Five peripheral members of the 2018 Olympic team have risen to leading roles.
Piper Gilles and Paul Poirier nabbed bronze in ice dance at last year's world championships, excelling outside of Virtue and Moir's shadow. Kirsten Moore-Towers and Michael Marinaro, Canada's top pairs duo, placed sixth at those worlds; so did men's skater Keegan Messing. Meanwhile, national women's champ Madeline Schizas is one of Canada's youngest Olympians at age 18.
The team competition in Beijing wraps up late Sunday night Eastern time, followed in order by the men's event, ice dance, the women's event, and pairs.
How many medals will Canada win?
This week, the data analytics firm Gracenote predicted Canada will bring home six gold medals and 22 in total. In Gracenote's forecast, that performance equated to fifth in the overall table behind Norway, Germany, Russian athletes, and the United States.
Six victories would be Canada's fewest at a Winter Games since Nagano in 1998. Seventeen medals at Salt Lake City in 2002 is the national low this century. Canada set national records in both categories at recent Olympics, bagging 14 gold medals at home in Vancouver in 2010 and ascending 29 podiums in PyeongChang in 2018.
Expectations are lower in Beijing for a range of athletes, including the figure skaters and Canadian lugers.
Three-time bobsleigh medalist Kaillie Humphries competes for the U.S. now, but Christine de Bruin ranks fourth internationally in the two-woman discipline. (Elana Meyers Taylor, the American world No. 1, is in COVID-19 protocol.) De Bruin and Cynthia Appiah are contenders in monobob, a new Olympic event, while Justin Kripps - who piloted Canada to two-man gold in 2018 - ranks second in the world in two-man and four-man.
Medals in other sports seem like safe bets.
Canada's women's hockey team has appeared in every Olympic final and eclipsed the U.S. at the world championships last summer.

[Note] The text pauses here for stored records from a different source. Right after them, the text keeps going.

(** The end of [enqueue_with_infallible]: the octets are written first. *)
Definition write_packet (max_size : nat) (h : H) (f : list B -> nat * list B) : prog (PacketBuffer H B) Full nat :=
  room ← inspect (fun pb => contiguous_window
    (if rlen (payload_ring pb) =? 0 then set_read_at 0 (payload_ring pb) else payload_ring pb));
  lift (assert (max_size <=? room));;
  '(n, _) ← on_payload (enqueue_many_with (fun data =>
    let '(n, xs) := f (take max_size data) in (n, (), xs ++ drop max_size data)));
  on_meta (enqueue_one (packet n h));;
  mret n.
Lemma write_packet_run pb max h f :
  wf (metadata_ring pb) -> wf (payload_ring pb) -> max <= contig (norm (payload_ring pb)) -> fills f ->
  exists l P', length l = max /\ holds (payload_ring pb) P' (contents (payload_ring pb) ++ take (f l).1 (f l).2) /\
    read_at P' = read_at (norm (payload_ring pb)) /\
    (free (metadata_ring pb) = 0 /\ write_packet max h f pb = (Err IsFull, MkPacketBuffer (metadata_ring pb) P') \/
     free (metadata_ring pb) <> 0 /\ exists M', holds (metadata_ring pb) M' (contents (metadata_ring pb) ++ [packet (f l).1 h]) /\
       write_packet max h f pb = (Ok (f l).1, MkPacketBuffer M' P')).
Proof.
  intros Hwm Hwp Hcont Hf. destruct (enqueue_some_spec (payload_ring pb) max f Hwp Hcont Hf) as (P' & l & Hl & HrP & HhP & HraP).
  exists l, P'. split_and!; [done..|].
  assert (forall r pb', (on_meta (enqueue_one (packet (f l).1 h)) (set_payload P' pb)) = (r, pb') ->
    write_packet max h f pb = (match r with Ok _ => Ok (f l).1 | Err e => Err e | Panic => Panic end, pb')) as Hgo.
  { intros r pb' Hm. apply wp_run. unfold write_packet. wp_steps.
    change (if rlen (payload_ring pb) =? 0 then set_read_at 0 (payload_ring pb) else payload_ring pb) with (norm (payload_ring pb)).
    rewrite contiguous_window_ok by (by apply norm_wf). wp_steps. rewrite assert_ok by (by apply Nat.leb_le). wp_steps.
    eapply wp_eq; [apply on_payload_run; exact HrP|]. cbv beta iota. wp_step. eapply wp_eq; [exact Hm|]. destruct r; by wp_steps. }
  destruct (Nat.eq_dec (free (metadata_ring pb)) 0) as [Hnf|Hfree]; [left|right].
  - split; [done|]. eapply (Hgo (Err IsFull)). by apply on_meta_run, enqueue_one_refused.
  - destruct (enqueue_one_spec (metadata_ring pb) (packet (f l).1 h) Hwm Hfree) as (M' & HrM & HhM). split; [done|]. exists M'. split; [done|].
    eapply (Hgo (Ok ())). by apply on_meta_run.
Qed.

Including Kingsbury and Dufour-Lapointe, seven freestyle skiers have won Olympic gold before and/or rank top five in the world this season. The others are the halfpipe riders Rachael Karker and Cassie Sharpe and the ski cross racers Brady Leman, Brittany Phelan, and Marielle Thompson.
Four snowboarders who medaled in slopestyle or big air in PyeongChang - McMorris, Sebastien Toutant, Max Parrot, and Laurie Blouin - helm Canada's deep roster.
In long track speedskating, Canadians lead the World Cup standings in the men's 500m (Laurent Dubreuil), the women's long distances (Isabelle Weidemann), the women's mass start (Ivanie Blondin), and the women's team pursuit (Blondin, Weidemann, and Valerie Maltais). PyeongChang two-time medalist Ted-Jan Bloemen is the world No. 2 men's long-distance skater.
Kim Boutin, the short track star, could match Hamelin's career podium count by repeating as Olympic medalist in her best events, the 500m and 1,000m. Courtney Sarault is a medal threat at 1,000m and 1,500m and Pascal Dion is the world's top men's skater at 1,000m.
Due to COVID-19, Olympic results have never been harder to predict. Omicron's emergence upended training schedules, while the mixed doubles trials, Canada's final long track qualifier, and women's hockey exhibition games all were canceled ahead of Beijing. Testing positive there could foil a contender's coronation, or sideline any Olympian from their event. Keep healthy and their turn in the spotlight awaits.
Nick Faris is a features writer at theScore.